- AVAILABLE RECORDS:
(** * TextMAP tokenizers: the tokenization and multi-word-expression
      contraction pipeline of [textmap/tokenizers.py].

    The module embeds [BaseTokenizer], [NLTKTokenizer],
    [CountVectorizerTokenizer] and [StanzaTokenizer] together with the parts
    of NLTK that their [fit] methods call: [nltk.tokenize.mwe] ([Trie],
    [MWETokenizer]), [nltk.collocations.BigramCollocationFinder] and
    [nltk.metrics.BigramAssocMeasures.likelihood_ratio].

    Conventions.
    - A token is a [string]; a sentence is a list of tokens; a document is a
      list of sentences; the attribute [tokens_by_sent_by_doc_] is a list of
      documents, or Python's [None].
    - Python dictionaries ([Trie], [FreqDist]) are [gmap]s.
    - Python floats are idealised as real numbers; [math.log] raises
      [ValueError] outside its domain and a float division raises
      [ZeroDivisionError] on a zero divisor.  Rounding is not modelled.
    - Exceptions are the left summand of [result]. *)

From Stdlib Require Import ZArith List String Ascii Reals Lra Lia.
From stdpp Require Import base option list gmap strings sorting.

Set Default Proof Using "Type".

(** ** Data model *)

Abbreviation token := string (only parsing).
Abbreviation sentence := (list string) (only parsing).
Abbreviation document := (list (list string)) (only parsing).
Abbreviation corpus := (list (list (list string))) (only parsing).
Abbreviation bigram := (string * string)%type (only parsing).

(** ** Exceptions *)

Inductive exn :=
| ValueError          (* math domain error, raised by [math.log] *)
| ZeroDivisionError   (* float division by zero *)
| TypeError.          (* iterating over [None] *)

Definition result (A : Type) : Type := exn + A.
Abbreviation Ok := inr (only parsing).
Abbreviation Raise := inl (only parsing).

#[global] Instance result_ret : MRet result := fun A a => inr a.
#[global] Instance result_bind : MBind result := fun A B k m =>
  match m with
  | inl e => inl e
  | inr a => k a
  end.

(** [[f(x) for x in l]] where [f] may raise: the first exception escapes. *)
Fixpoint rmap {A B} (f : A → result B) (l : list A) : result (list B) :=
  match l with
  | [] => Ok []
  | a :: l' => b ← f a; bs ← rmap f l'; Ok (b :: bs)
  end.

(** ** [nltk.tokenize.mwe]: the trie of multi-word expressions *)

(** [class Trie(dict)]: the key [Trie.LEAF] is the flag [leaf], every other
    key is a token mapped to a sub-trie. *)
#[warnings="-register-all"]
Inductive Trie := TrieNode (leaf : bool) (children : gmap string Trie).

Definition leaf (t : Trie) : bool := let 'TrieNode b _ := t in b.
Definition children (t : Trie) : gmap string Trie := let 'TrieNode _ c := t in c.

(** [Trie()] *)
Definition Trie_empty : Trie := TrieNode false ∅.

(** [Trie.insert]: [self[string[0]].insert(string[1:])], where [__missing__]
    stores a fresh [Trie()] under an absent key; the empty sequence sets
    [self[Trie.LEAF]]. *)
Fixpoint Trie_insert (s : list token) (t : Trie) : Trie :=
  match s with
  | [] => TrieNode true (children t)
  | k :: s' =>
      TrieNode (leaf t)
        (<[k := Trie_insert s' (default Trie_empty (children t !! k))]> (children t))
  end.

(** [Trie.__init__(strings)] *)
Definition Trie_init (strings : list (list token)) : Trie :=
  foldl (fun t s => Trie_insert s t) Trie_empty strings.

(** A bigram is the 2-tuple [(w1, w2)]; [Trie.insert] walks it as a sequence. *)
Definition ngram_seq (p : bigram) : list token := [p.1; p.2].

Record MWETokenizer := {
  _mwes : Trie;
  _separator : string
}.

(** [MWETokenizer(mwes)], with the default [separator="_"]. *)
Definition MWETokenizer_init (mwes : list bigram) : MWETokenizer :=
  {| _mwes := Trie_init (ngram_seq <$> mwes); _separator := "_" |}.

(** The inner loop of [MWETokenizer.tokenize]:
    [while j < n and text[j] in trie: trie = trie[text[j]]; j = j + 1;
       if Trie.LEAF in trie: last_match = j].
    [last_match = -1] is [None].  [fuel] bounds the number of turns; [n - j]
    turns are always enough since [j] grows by one each turn. *)
Fixpoint mwe_scan (fuel : nat) (text : list token) (trie : Trie) (j : nat)
    (last_match : option nat) : Trie * nat * option nat :=
  match fuel with
  | O => (trie, j, last_match)
  | S fuel' =>
      match text !! j with
      | None => (trie, j, last_match)
      | Some w =>
          match children trie !! w with
          | None => (trie, j, last_match)
          | Some trie' =>
              mwe_scan fuel' text trie' (S j)
                (if leaf trie' then Some (S j) else last_match)
          end
      end
  end.

(** [text[i:j]] *)
Definition slice {A} (l : list A) (i j : nat) : list A := take (j - i) (drop i l).

(** The outer loop of [MWETokenizer.tokenize] ([while i < n]), from position
    [i] with the tokens emitted so far in [acc]. *)
Fixpoint mwe_loop (fuel : nat) (tk : MWETokenizer) (text : list token) (i : nat)
    (acc : list token) : list token :=
  match fuel with
  | O => acc
  | S fuel' =>
      match text !! i with
      | None => acc
      | Some w =>
          if bool_decide (is_Some (children (_mwes tk) !! w)) then
            let '(trie, j, last_match) :=
              mwe_scan (length text - i) text (_mwes tk) i None in
            let j := default j last_match in
            if leaf trie || bool_decide (is_Some last_match) then
              mwe_loop fuel' tk text j
                (acc ++ [String.concat (_separator tk) (slice text i j)])
            else
              mwe_loop fuel' tk text (S i) (acc ++ [w])
          else
            mwe_loop fuel' tk text (S i) (acc ++ [w])
      end
  end.

(** [MWETokenizer.tokenize(text)] *)
Definition tokenize (tk : MWETokenizer) (text : list token) : list token :=
  mwe_loop (length text) tk text 0 [].

(** [TokenizerI.tokenize_sents]: [[self.tokenize(s) for s in strings]] *)
Definition tokenize_sents (tk : MWETokenizer) (sents : list sentence) : list sentence :=
  tokenize tk <$> sents.

(** The contraction of line 133-136 of [NLTKTokenizer.fit]:
    [contracter = MWETokenizer(mwes)] and
    [[contracter.tokenize_sents(doc) for doc in self.tokens_by_sent_by_doc()]]. *)
Definition contract (mwes : list bigram) (toks : corpus) : corpus :=
  let contracter := MWETokenizer_init mwes in
  tokenize_sents contracter <$> toks.

(** The contraction pass in the words of the specification: scan the tokens
    left to right; when the current token and the next one form a pair of the
    ContractionSet, emit the two joined by the separator and go on after the
    pair; otherwise emit the current token and go on with the next one. *)
Fixpoint contract_spec (cs : list bigram) (toks : sentence) : sentence :=
  match toks with
  | [] => []
  | x :: tl =>
      match tl with
      | [] => [x]
      | y :: rest =>
          if bool_decide ((x, y) ∈ cs) then (x +:+ "_" +:+ y) :: contract_spec cs rest
          else x :: contract_spec cs tl
      end
  end.

(** ** [nltk.probability.FreqDist] (a [collections.Counter]) *)

(** [fd[k]]: a missing key counts 0. *)
Definition fd_get `{Countable K} (fd : gmap K Z) (k : K) : Z := default 0%Z (fd !! k).

(** [fd[k] += 1] *)
Definition fd_incr `{Countable K} (k : K) (fd : gmap K Z) : gmap K Z :=
  <[k := (fd_get fd k + 1)%Z]> fd.

(** [FreqDist.N()]: [sum(self.values())] *)
Definition fd_N `{Countable K} (fd : gmap K Z) : Z :=
  map_fold (fun _ v acc => (v + acc)%Z) 0%Z fd.

(** ** [nltk.collocations.BigramCollocationFinder] *)

Record BigramCollocationFinder := {
  word_fd : gmap token Z;
  ngram_fd : gmap bigram Z;
  window_size : Z
}.

(** [self.N = word_fd.N()] *)
Definition finder_N (f : BigramCollocationFinder) : Z := fd_N (word_fd f).

(** [_build_new_documents(documents, 2, pad_right=True)]: every document is
    followed by [window_size - 1 = 1] padding symbol [None], and the padded
    documents are chained. *)
Definition _build_new_documents (documents : list sentence) : list (option token) :=
  mjoin ((fun doc => (Some <$> doc) ++ [None]) <$> documents).

(** The sliding window of width 2 of [nltk.util.ngrams]. *)
Fixpoint windows2 {A} (l : list A) : list (A * A) :=
  match l with
  | [] => []
  | a :: tl =>
      match tl with
      | [] => []
      | b :: _ => (a, b) :: windows2 tl
      end
  end.

(** [ngrams(words, 2, pad_right=True)]: the sequence is padded with one
    [None] on the right before the window slides. *)
Definition ngrams2 (words : list (option token)) : list (option token * option token) :=
  windows2 (words ++ [None]).

(** The body of the [for window in ngrams(...)] loop of [from_words]. *)
Definition from_words_step (fds : gmap token Z * gmap bigram Z)
    (window : option token * option token) : gmap token Z * gmap bigram Z :=
  let '(wfd, bfd) := fds in
  match window.1 with
  | None => (wfd, bfd)                             (* continue *)
  | Some w1 =>
      let wfd := fd_incr w1 wfd in
      match window.2 with
      | Some w2 => (wfd, fd_incr (w1, w2) bfd)
      | None => (wfd, bfd)
      end
  end.

(** [BigramCollocationFinder.from_words(words)] with [window_size=2]. *)
Definition from_words (words : list (option token)) : BigramCollocationFinder :=
  let '(wfd, bfd) := foldl from_words_step (∅, ∅) (ngrams2 words) in
  {| word_fd := wfd; ngram_fd := bfd; window_size := 2 |}.

(** [BigramCollocationFinder.from_documents(documents)] *)
Definition from_documents (documents : list sentence) : BigramCollocationFinder :=
  from_words (_build_new_documents documents).

(** ** Floats *)

Local Open Scope R_scope.

#[global] Instance R_eq_dec : EqDecision R := Req_dec_T.
#[global] Instance Rlt_rel_dec : RelDecision Rlt := Rlt_dec.

(** A Python float: a finite value, an infinity or a NaN.  The scores that
    [likelihood_ratio] returns are finite; the threshold [min_MWE_PMI] is
    whatever the caller passes. *)
Inductive pyfloat := Finite (r : R) | PosInf | NegInf | NaN.

(** [score > min_score] for a finite score. *)
Definition score_gt (score : R) (min_score : pyfloat) : bool :=
  match min_score with
  | Finite m => bool_decide (m < score)
  | PosInf => false
  | NegInf => true
  | NaN => false
  end.

(** [a / b] on floats. *)
Definition pydiv (a b : R) : result R :=
  if decide (b = 0) then Raise ZeroDivisionError else Ok (a / b).

(** [_ln = math.log] *)
Definition _ln (x : R) : result R :=
  if decide (0 < x) then Ok (ln x) else Raise ValueError.

(** ** [nltk.metrics.association.BigramAssocMeasures] *)

Definition _SMALL : R := 1e-20.

(** [sum(l)] *)
Definition Rsum (l : list R) : R := foldl Rplus 0 l.

(** [_contingency(n_ii, (n_ix, n_xi), n_xx)], the 4-tuple as a list so that
    it is indexed by [i ^ 1] and [i ^ 2] as in [_expected_values]. *)
Definition _contingency (n_ii : R) (n_ix_xi_tuple : R * R) (n_xx : R) : list R :=
  let '(n_ix, n_xi) := n_ix_xi_tuple in
  let n_oi := n_xi - n_ii in
  let n_io := n_ix - n_ii in
  [n_ii; n_oi; n_io; n_xx - n_ii - n_oi - n_io].

(** [cont[i]] for [i] in [range(4)] (always in range). *)
Definition cell (cont : list R) (i : nat) : R := nth i cont 0.

(** The [i]-th value yielded by [_expected_values(cont)]:
    [(cont[i] + cont[i ^ 1]) * (cont[i] + cont[i ^ 2]) / n_xx]. *)
Definition _expected_value (cont : list R) (i : nat) : result R :=
  let n_xx := Rsum cont in
  pydiv ((cell cont i + cell cont (Nat.lxor i 1)) * (cell cont i + cell cont (Nat.lxor i 2)))
        n_xx.

(** One summand of [likelihood_ratio]:
    [obs * _ln(obs / (exp + _SMALL) + _SMALL)]. *)
Definition likelihood_term (cont : list R) (i : nat) : result R :=
  let obs := cell cont i in
  exp ← _expected_value cont i;
  q ← pydiv obs (exp + _SMALL);
  l ← _ln (q + _SMALL);
  Ok (obs * l).

(** [BigramAssocMeasures.likelihood_ratio(n_ii, (n_ix, n_xi), n_xx)] *)
Definition likelihood_ratio (n_ii : R) (n_ix_xi_tuple : R * R) (n_xx : R) : result R :=
  let cont := _contingency n_ii n_ix_xi_tuple n_xx in
  terms ← rmap (likelihood_term cont) (seq 0 4);
  Ok (2 * Rsum terms).

(** ** Scoring and selection ([AbstractCollocationFinder]) *)

Definition score_fn_t := R → R * R → R → result R.

(** [score_ngram(score_fn, w1, w2)]; [None] is Python's [return] without a
    value when the pair was never seen. *)
Definition score_ngram (f : BigramCollocationFinder) (score_fn : score_fn_t)
    (w1 w2 : token) : result (option R) :=
  let n_all := IZR (finder_N f) in
  let n_ii := IZR (fd_get (ngram_fd f) (w1, w2)) / (IZR (window_size f) - 1) in
  if decide (n_ii = 0) then Ok None
  else
    let n_ix := IZR (fd_get (word_fd f) w1) in
    let n_xi := IZR (fd_get (word_fd f) w2) in
    s ← score_fn n_ii (n_ix, n_xi) n_all;
    Ok (Some s).

(** [_score_ngrams(score_fn)]: the scored pairs, in the iteration order of
    the dictionary [ngram_fd].  That order does not survive [sorted] below. *)
Definition _score_ngrams (f : BigramCollocationFinder) (score_fn : score_fn_t)
    : result (list (bigram * R)) :=
  scored ← rmap (fun tup : bigram => s ← score_ngram f score_fn tup.1 tup.2; Ok (tup, s))
                (map_to_list (ngram_fd f)).*1;
  Ok (omap (fun ts : bigram * option R => (fun s => (ts.1, s)) <$> ts.2) scored).

(** Python's [<] on 2-tuples of strings. *)
Definition bigram_lt (p q : bigram) : Prop :=
  if decide (p.1 = q.1) then String.ltb p.2 q.2 = true else String.ltb p.1 q.1 = true.

(** Python's [<] on the sort keys [(-t[1], t[0])]. *)
Definition key_lt (a b : bigram * R) : Prop :=
  - a.2 < - b.2 ∨ (- a.2 = - b.2 ∧ bigram_lt a.1 b.1).

(** [a] may stand before [b] in a list sorted by that key. *)
Definition key_le (a b : bigram * R) : Prop := ¬ key_lt b a.

#[global] Instance bigram_lt_dec p q : Decision (bigram_lt p q).
Proof. unfold bigram_lt. destruct (decide (p.1 = q.1)); apply _. Defined.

- WHAT NEEDS TO BE DONE: In the records above, some lines hold the word "slice". Say how many, and nothing more.

- ANSWER TO THIS PROBLEM: 2